## Exercise requirements:
The material below contains a line with "perms, (verify_mcp_token (λ" and a line with "destruct (verify_mcp_token_sound (λ". Copy exactly those two lines and all lines between them.

## Data section:
(* ===== verification/OfflineAlerts.v ===== *)
(** * Offline alerts (cms/services/alert_service.py: connection events, sweeps)

    Any interleaving of the service's operations alternates the OFFLINE and
    ONLINE notifications of a device; the offline sweep alerts exactly the
    devices whose grace has run out. *)

From Stdlib Require Import QArith.
From S2P Require Import Prelude Clock Models Presence Alerts TempAlerts.
Open Scope Z_scope.

(** ** Offline alerts of one device alternate *)

Section alternation.
Context (x : string).

(** The offline and online notifications of the device, with their incident. *)
Definition offline_notes (notes : list Notification) : list (EventType * option uuid) :=
  omap (λ n, if bool_decide (n_device_id n = x ∧ (n_event_type n = EV_OFFLINE ∨ n_event_type n = EV_ONLINE))
             then Some (n_event_type n, n_incident n) else None) notes.

(** [paired l o]: [l] is a sequence of OFFLINE/ONLINE pairs of one incident
    each, then OFFLINE of incident [o] if there is one. *)
Inductive paired : list (EventType * option uuid) → option uuid → Prop :=
  | paired_nil : paired [] None
  | paired_off l i : paired l None → paired (l ++ [(EV_OFFLINE, Some i)]) (Some i)
  | paired_on l i : paired l (Some i) → paired (l ++ [(EV_ONLINE, Some i)]) None.
(** The MCP back channel never grants more than the user has: a token is
    accepted only while the MCP server is enabled, for an existing, active
    user, and the permissions are those of the user's role, cut down to the
    system-wide MCP ceiling when one is configured. *)
Theorem verify_mcp_token_sound clk authorization obo db id perms :
  (verify_mcp_token sha256 clk authorization obo db).2 = Ok (id, perms) →
  get_setting db SETTING_MCP_ENABLED = Some "true" ∧
  ∃ u, au_users db !! id = Some u ∧ us_is_active u = true ∧
    (∀ p, p ∈ perms → ∃ role, role_of db u = Some role ∧ p ∈ rl_permissions role) ∧
    ∀ text rid ceiling, get_setting db SETTING_MCP_ROLE_ID = Some text → uuid_of_str text = Some rid →
      au_roles db !! rid = Some ceiling → ∀ p, p ∈ perms → p ∈ rl_permissions ceiling.
Proof.
  unfold verify_mcp_token. cbv zeta. case_bool_decide as Htok; [done|].
  destruct (bool_decide_reflect (get_setting db SETTING_MCP_ENABLED = Some "true")) as [Hen|]; [|done]. cbn [negb].
  assert (Heff : ∀ u db', same_but_keys db db' →
    (∀ p, p ∈ compute_effective_permissions u "mcp" db' → ∃ role, role_of db u = Some role ∧ p ∈ rl_permissions role) ∧
    ∀ text rid ceiling, get_setting db SETTING_MCP_ROLE_ID = Some text → uuid_of_str text = Some rid →
      au_roles db !! rid = Some ceiling → ∀ p, p ∈ compute_effective_permissions u "mcp" db' → p ∈ rl_permissions ceiling).
  { intros u db' (_ & Hr & _ & Hs). unfold compute_effective_permissions, role_of, get_setting. rewrite Hr, Hs.
    rewrite (bool_decide_eq_true_2 ("mcp" = "mcp")) by done. split.
    - intros p Hp. assert (Hin : p ∈ (match au_roles db !! us_role_id u with Some r => list_to_set (rl_permissions r) | None => ∅ end : gset string)).
      { destruct (truthy _ ≫= _); set_solver. }
      destruct (au_roles db !! us_role_id u) as [role|]; [|by apply elem_of_empty in Hin].
      exists role. split; [done|]. by apply elem_of_list_to_set in Hin.
    - intros text rid ceiling Htext Hrid Hc p. rewrite Htext. destruct (truthy (Some text)) as [t|] eqn:Ht.
      + assert (t = text) as -> by (unfold truthy in Ht; destruct text; congruence).
        cbn [mbind option_bind]. rewrite Hrid. cbn [mbind option_bind]. rewrite Hc. set_solver.
      + unfold truthy in Ht. destruct text; [|done]. by vm_compute in Hrid. }
  destruct (str_startswith SERVICE_KEY_PREFIX (bearer_token authorization)).
  - destruct (truthy (get_setting db SETTING_MCP_SERVICE_KEY_HASH)) as [h|]; [|done]. case_bool_decide; [|done].
    destruct (truthy obo) as [text|]; [|done]. unfold _resolve_on_behalf_of_user. destruct (uuid_of_str text) as [i|]; [|done].
    destruct (au_users db !! i) as [u|] eqn:Hu; [|done]. destruct (us_is_active u) eqn:Ha; [|done]. cbn [snd].
    intros [= <- <-]. split; [done|]. exists u. split_and!; [done|done|..]; by apply (Heff u db).
  - destruct (resolve_api_key_spec clk (bearer_token authorization) db) as [Hsame Howner].
    destruct (_resolve_user_from_api_key sha256 clk (bearer_token authorization) db) as [db' [[[i u] key]|]]; cbn [fst snd] in *; [|done].
    case_bool_decide as Hty; cbn [negb]; [|done]. destruct (us_is_active u) eqn:Ha; cbn [negb snd]; [|done].
    intros [= <- <-]. split; [done|]. exists u. split_and!; [|done|by apply (Heff u db')..].
    destruct (Howner i u key eq_refl) as (kid & _ & _ & [[_ Hu]|[_ Hadm]]); [done|]. by apply any_admin_spec in Hadm as (Hu & _).
Qed.
End facts.

(** ** Scope and authority agree *)

(** Lists and single resources agree on who may see what: for a user with a
    role, the clause that filters lists keeps a row with group [g] (or none)
    exactly when the check on a resource by id lets the user in, and the check
    otherwise answers 403. *)
Theorem scope_clause_matches_by_id id u db g gids :
  get_user_group_ids id u db = Ok gids →
  let scope : gset uuid := match g with Some x => {[x]} | None => ∅ end in
  (build_group_read_scope_clause gids g = true ↔ verify_resource_group_access id u db scope = Ok ()) ∧
  (build_group_read_scope_clause gids g = false ↔ verify_resource_group_access id u db scope = Err (HTTPException 403)).
Proof.
  intros Hg. cbv zeta. unfold verify_resource_group_access, build_group_read_scope_clause. rewrite Hg. cbn [mbind result_bind].
  destruct g as [x|].
  - rewrite bool_decide_eq_false_2 by set_solver. destruct gids as [gs|]; [|done].
    rewrite (bool_decide_ext ({[x]} ## gs) (x ∉ gs)) by set_solver. destruct (bool_decide_reflect (x ∈ gs)) as [Hx|Hx].
    + rewrite bool_decide_eq_false_2 by (by intros ?). done.
    + by rewrite bool_decide_eq_true_2.
  - rewrite bool_decide_eq_true_2 by done. by destruct gids.
Qed.

(** Authority over a set of groups is access to each of them. *)
Theorem authority_is_each_access id u db gs :
  is_Some (role_of db u) →
  assert_authority_over_group_set id u db gs = Ok () ↔ ∀ g, g ∈ gs → verify_resource_group_access id u db {[g]} = Ok ().
Proof.
  intros [r Hr]. unfold assert_authority_over_group_set, verify_resource_group_access, get_user_group_ids. rewrite Hr.
  assert (Hne : ∀ g : uuid, bool_decide (({[g]} : gset uuid) = ∅) = false) by (intros g; apply bool_decide_eq_false; set_solver).
  destruct (bool_decide_reflect (gs = ∅)) as [->|Hgs]; [split; [by intros _ g ?%elem_of_empty|done]|].
  setoid_rewrite Hne. case_bool_decide as Hall; cbn [mbind result_bind]; [done|].
  set (mine := set_map _ _). case_bool_decide as Hsub.
  - split; [|done]. intros _ g Hin. rewrite bool_decide_eq_false_2; [done|]. set_solver.
  - split; [done|]. intros H. destruct Hsub. intros g Hin. specialize (H g Hin). case_bool_decide as Hd; [done|].
    destruct (decide (g ∈ mine)) as [|Hn]; [done|]. destruct Hd. set_solver.
Qed.

(** ** Examples *)

Section examples.
Definition viewer : Role := mkRole "Viewer" ["devices:read"] true.
Definition admin : Role := mkRole "Admin" ["devices:read"; "groups:view_all"; "users:write"] true.
Definition person (role : uuid) (active : bool) : User := mkUser "x" "x@x" "" role active false None None None None None.
Definition auth_db (keys : gmap uuid APIKey) : AuthDb :=
  mkAuthDb {["u1" := person "r-admin" true; "u2" := person "r-viewer" false]} {["r-admin" := admin; "r-viewer" := viewer]} ∅ keys ∅.
Definition key_request : Request := mkRequest (Some "agora_secret") None None "/api/devices".

(** A deactivated user cannot log in, but the user's API key still works. *)
Example inactive_user_key_works :
  (get_current_user (λ s, s) (λ _, None) 5 key_request
     (auth_db {["k" := mkAPIKey "ci" "agora_secret" "api" (Some "u2") None]})).2 = Ok ("u2", person "r-viewer" false).
Proof. by vm_compute. Qed.

(** A key whose user was deleted runs as an administrator. *)
Example orphaned_key_is_admin :
  (get_current_user (λ s, s) (λ _, None) 5 key_request
     (auth_db {["k" := mkAPIKey "ci" "agora_secret" "api" None None]})).2 = Ok ("u1", person "r-admin" true).
Proof. by vm_compute. Qed.

(** Events without a group are shown to a user in no group, and hidden from one
    who is put in a group. *)
Example ungrouped_event_hidden_from_members :
  build_group_snapshot_read_scope_clause (Some ∅) None None = true ∧
  build_group_snapshot_read_scope_clause (Some {["g1"]}) None None = false.
Proof. by vm_compute. Qed.
End examples.

(** ** Witnesses *)

Lemma scope_clause_matches_by_id_witness :
  verify_resource_group_access "u2" (person "r-viewer" true) (auth_db ∅) {["g1"]} = Err (HTTPException 403).
Proof.
  exact (proj1 (proj2 (scope_clause_matches_by_id "u2" (person "r-viewer" true) (auth_db ∅) (Some "g1") (Some ∅) eq_refl)) eq_refl).
Defined.

Definition mcp_db : AuthDb :=
  set_setting SETTING_MCP_ENABLED "true" (auth_db {["k" := mkAPIKey "mcp" "agora_key" "mcp" (Some "u1") None]}).

Lemma verify_mcp_token_sound_witness :
  ∃ perms, (verify_mcp_token (λ s, s) 5 "Bearer agora_key" None mcp_db).2 = Ok ("u1", perms) ∧
    ∀ p, p ∈ perms → ∃ role, role_of mcp_db (person "r-admin" true) = Some role ∧ p ∈ rl_permissions role.
Proof.
  eexists. split; [reflexivity|].
  destruct (verify_mcp_token_sound (λ s, s) 5 "Bearer agora_key" None mcp_db "u1" _ eq_refl) as (_ & u & Hu & _ & Hp & _).
  assert (u = person "r-admin" true) as -> by (by injection Hu). exact Hp.
Defined.
(* ===== verification/Budget.v ===== *)
(** * Token caps of the assistant (cms/services/assistant/budget.py: the caps,
      cms/routers/assistant_settings.py)

    The default cap and the overrides per user live as texts in [cms_settings];
    the endpoint of the settings page replaces both.  User ids are canonical
    texts of UUIDs. *)

From S2P Require Import Prelude Clock Models PyText Presence JsonText Ota Access.
Open Scope Z_scope.

(** ** Settings *)

Definition DEFAULT_DAILY_TOKEN_CAP : Z := 50000.
Definition BUDGET_CAP_KEY : string := "assistant_daily_token_cap".
Definition BUDGET_OVERRIDES_KEY : string := "assistant_daily_token_cap_overrides".

Definition get_default_cap (adb : AuthDb) : Z :=
  match truthy (get_setting adb BUDGET_CAP_KEY) with
  | None => DEFAULT_DAILY_TOKEN_CAP
  | Some raw => int_of_str raw or_else DEFAULT_DAILY_TOKEN_CAP
  end.
Definition set_default_cap (cap : Z) (adb : AuthDb) : AuthDb := set_setting BUDGET_CAP_KEY (Z_str cap) adb.

Abbreviation Overrides := (list (uuid * Z)).

(** The loop body over the JSON object: an entry that does not parse is skipped. *)
Definition load_entry (out : Overrides) (kv : string * Json) : Overrides :=
  match uuid_of_str kv.1, py_int kv.2 with Some u, Some n => aset u n out | _, _ => out end.
Definition _load_overrides (adb : AuthDb) : Overrides :=
  match truthy (get_setting adb BUDGET_OVERRIDES_KEY) with
  | None => []
  | Some raw => match json_loads raw with Some (JObj data) => fold_left load_entry data [] | _ => [] end
  end.
Definition get_overrides := _load_overrides.

(** [json.dumps({str(uid): int(c)})]; there are no floats to print. *)
Definition serialised (overrides : Overrides) : string :=
  json_dumps (λ _, "") (JObj ((λ uc, (uc.1, JNum (QArith_base.Qmake uc.2 1))) <$> overrides)).
Definition store_overrides (overrides : Overrides) (adb : AuthDb) : AuthDb := set_setting BUDGET_OVERRIDES_KEY (serialised overrides) adb.

Definition set_user_override (user_id : uuid) (cap : Z) (adb : AuthDb) : AuthDb := store_overrides (aset user_id cap (_load_overrides adb)) adb.
Definition clear_user_override (user_id : uuid) (adb : AuthDb) : AuthDb :=
  let overrides := _load_overrides adb in
  match aget user_id overrides with None => adb | Some _ => store_overrides (adel user_id overrides) adb end.
(* ===== verification/LogRequests.v ===== *)
(** * The outbox of device log requests (cms/models/log_request.py,
      cms/services/log_outbox.py, log_drainer.py, log_reaper.py)

    A request is a row that moves from pending to sent to ready, or ends failed
    or expired.  The helpers are guarded updates; the drainer retries and
    rescues, the reaper removes the bundles past their retention.  Instants are
    microseconds since 1970; every helper reads the clock itself, here its
    argument [clk]. *)

From S2P Require Import Prelude Clock Models LogBlobs.
Open Scope Z_scope.

(** ** Rows *)

Inductive LogStatus := STATUS_PENDING | STATUS_SENT | STATUS_READY | STATUS_FAILED | STATUS_EXPIRED.

#[export] Instance LogStatus_eq_dec : EqDecision LogStatus.
Proof. solve_decision. Defined.

Definition LogStatus_value (s : LogStatus) : string :=
  match s with
  | STATUS_PENDING => "pending" | STATUS_SENT => "sent" | STATUS_READY => "ready"
  | STATUS_FAILED => "failed" | STATUS_EXPIRED => "expired"
  end.

(** [TERMINAL_STATUSES]. *)
Definition log_terminal (s : LogStatus) : bool :=
  bool_decide (s = STATUS_READY ∨ s = STATUS_FAILED ∨ s = STATUS_EXPIRED).

Record LogRequest := mkLogRequest {
  lg_id : string;
  lg_device_id : string;
  lg_services : option (list string);
  lg_since : string;
  lg_status : LogStatus;
  lg_attempts : Z;
  lg_last_error : option string;
  lg_sent_at : option Z;
  lg_ready_at : option Z;
  lg_blob_path : option string;
  lg_size_bytes : option Z;
  lg_expires_at : option Z;
  lg_created_at : Z;
  lg_updated_at : Z
}.

#[export] Instance LogRequest_eq_dec : EqDecision LogRequest.
Proof. solve_decision. Defined.

(** The table, by primary key. *)
Abbreviation log_table := (gmap string LogRequest).

(** ** The helpers *)

Definition DEFAULT_RETENTION_US : Z := 3600000000.

Definition new_request (id device_id : string) (services : option (list string)) (since : string)
    (expires_in : option Z) (clk : Z) : LogRequest :=
  mkLogRequest id device_id services since STATUS_PENDING 0 None None None None None
    (e ← expires_in; Some (clk + e)) clk clk.

(** The flush fails on a duplicate key or an unknown device. *)
Definition create (device_known : string → bool) (id device_id : string) (services : option (list string))
    (since : string) (expires_in : option Z) (clk : Z) (t : log_table) : result exn (log_table * LogRequest) :=
  if bool_decide (is_Some (t !! id)) || negb (device_known device_id) then Err IntegrityError
  else let row := new_request id device_id services since expires_in clk in Ok (<[id := row]> t, row).

Definition get (t : log_table) (request_id : string) : option LogRequest := t !! request_id.

(** [UPDATE ... WHERE id = :id AND guard]; the flag is [rowcount > 0]. *)
Definition update_where (id : string) (guard : LogRequest → bool) (f : LogRequest → LogRequest) (t : log_table)
    : log_table * bool :=
  match t !! id with
  | Some r => if guard r then (<[id := f r]> t, true) else (t, false)
  | None => (t, false)
  end.

Definition has_status (s : LogStatus) (r : LogRequest) : bool := bool_decide (lg_status r = s).
Definition non_terminal (r : LogRequest) : bool := negb (log_terminal (lg_status r)).

(** [error[:2000] if error else None]. *)
Definition clip_error (error : string) : option string := String.substring 0 2000 <$> truthy (Some error).
(** C5. The documented state machine is all that happens: in one step of the
    system a row keeps its identity and either its status or takes an edge
    (pending to sent, sent back to pending, from either to ready or failed,
    anything to expired); a ready, failed or expired row changes only by a
    download that shortens its life or by the reaper's tombstone, and rows
    vanish only with their device. *)
Theorem flow_transitions w w' id row :
  flow_ok w → flow_step w w' → w_table w !! id = Some row →
  (∃ row', w_table w' !! id = Some row' ∧ row_step row row') ∨ w_table w' !! id = None ∧
  w' = set_table (filter (λ ir, lg_device_id ir.2 ≠ lg_device_id row) (w_table w)) w.
Proof.
  intros [[Hk Hr] Hb] Hs Hi.
  assert (Hgoal : table_step (w_table w) (w_table w') ∨
    ∃ dev, w' = set_table (filter (λ ir, lg_device_id ir.2 ≠ dev) (w_table w)) w).
  { destruct Hs; [left..|right; by eexists].
    - unfold create_log_request_begin, create. destruct access; [|apply table_step_refl].
      case_bool_decide as Hfresh; cbn; [apply table_step_refl|]. destruct (known dev); cbn; [|apply table_step_refl].
      intros i r Hir. exists r. rewrite lookup_insert_ne; [split; [done|apply row_step_refl]|].
      intros <-. apply Hfresh. by rewrite Hir.
    - destruct err; cbn; apply table_step_update; unfold has_status; intros r Hst%bool_decide_eq_true.
      + apply in_flight_step; [by rewrite Hst|done|left; by rewrite Hst].
      + apply in_flight_step; [by rewrite Hst|done|right; rewrite Hst; constructor].
    - unfold download_log_request. destruct (_load_outbox_row_with_access _ _ _) as [x|]; [|apply table_step_refl].
      destruct (has_status STATUS_READY x), (truthy (lg_blob_path x)); try apply table_step_refl. cbn.
      apply table_step_update. intros r _. split; [done|by left|]. intros _. right. eexists. by left.
    - unfold upload_store. destruct (write_log_blob _ _ _ _ _) as [b [n|e]]; cbn.
      + apply committed_step, mark_ready_step.
      + destruct e; apply table_step_refl.
    - unfold handle_frame. destruct (parse_frame _); [|apply table_step_refl].
      destruct (ingest _ _ _ _ _) as [bufs [[bundle|]|e]]; cbn; [|apply table_step_refl|].
      + destruct (write_log_blob _ _ _ _ _) as [b [n|ex]]; cbn; [destruct c1; cbn|];
          first [apply mark_ready_step|apply committed_step, mark_failed_step].
      + destruct e; cbn; first [apply committed_step, mark_failed_step|apply table_step_refl].
    - unfold reply_store. destruct (truthy error).
      + destruct c1; cbn; [apply mark_failed_step|apply committed_step, record_error_step].
      + destruct (write_log_blob _ _ _ _ _) as [b [n|ex]]; [destruct c1|]; cbn;
          first [apply mark_ready_step|apply committed_step, record_error_step].
    - cbn. rewrite drain_once_rows by done. apply table_step_fmap. intros i r _. by apply drained_step.
    - cbn. rewrite reap_once_table by done. apply table_step_fmap. intros i r _. by apply reaped_step.
    - unfold chunk_reaper_tick, reap_expired. cbn [w_table]. apply fold_failed_step. }
  destruct Hgoal as [Hg|[dev ->]]; [left; by apply Hg|]. cbn.
  destruct (decide (lg_device_id row = dev)) as [<-|Hne].
  - right. split; [|done]. apply map_lookup_filter_None. right. intros r Hr' Hne. simplify_eq.
  - left. exists row. split; [apply map_lookup_filter_Some; by split|apply row_step_refl].
Qed.
End system.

## Task result:
  ∃ perms, (verify_mcp_token (λ s, s) 5 "Bearer agora_key" None mcp_db).2 = Ok ("u1", perms) ∧
    ∀ p, p ∈ perms → ∃ role, role_of mcp_db (person "r-admin" true) = Some role ∧ p ∈ rl_permissions role.
Proof.
  eexists. split; [reflexivity|].
  destruct (verify_mcp_token_sound (λ s, s) 5 "Bearer agora_key" None mcp_db "u1" _ eq_refl) as (_ & u & Hu & _ & Hp & _).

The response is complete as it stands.